*Assignment*
Below are some records; output exactly the lines from the line with "- Network, file" to the line with "Definition text := list ascii.", both ends kept, and nothing more.

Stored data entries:
■ ■ ■ ■ ■

(** * update_citations.py: citation-count scraper and text patcher

    A shallow embedding of [scripts/update_citations.py] and the proofs of
    its specification.

    Modelling conventions.
    - Text is a list of 8-bit code points ([ascii]); on that range the
      interpreter's [\d] is '0'..'9', [\s] and [str.strip] use the
      white-space set of [uni_space], and case folding is [lower].
    - The [re] engine is modelled as a backtracking matcher that lists the
      possible match lengths in the order in which the engine tries them.
    - The parsed document ([BeautifulSoup]) is a tree; the parser itself is
      a library function and is taken as a parameter.
    - Network, file system and console are explicit state.  A file holds
      bytes; the script opens its files in text mode, so that reading
      translates the line endings and writing writes the line separator
      of the platform. *)

From Stdlib Require Import Ascii String DecimalString.
From Stdlib Require Import ZArith Lia Bool Arith List.
Import ListNotations.

(** ** Text *)

Definition text := list ascii.

Definition txt (s : string) : text := list_ascii_of_string s.

Definition code (c : ascii) : nat := nat_of_ascii c.

Definition between (lo hi : nat) (c : ascii) : bool :=
  (lo <=? code c) && (code c <=? hi).

Definition newline : ascii := "010"%char.
Definition cr : ascii := "013"%char.
Definition dquote : ascii := "034"%char.
Definition squote : ascii := "039"%char.
Definition comma : ascii := ","%char.

(** [\d] on the 8-bit range: the decimal digits. *)
Definition is_digit (c : ascii) : bool := between 48 57 c.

■ ■ ■ ■ ■

*Expected answer*
    - Network, file system and console are explicit state.  A file holds
      bytes; the script opens its files in text mode, so that reading
      translates the line endings and writing writes the line separator
      of the platform. *)

From Stdlib Require Import Ascii String DecimalString.
From Stdlib Require Import ZArith Lia Bool Arith List.
Import ListNotations.

(** ** Text *)

Definition text := list ascii.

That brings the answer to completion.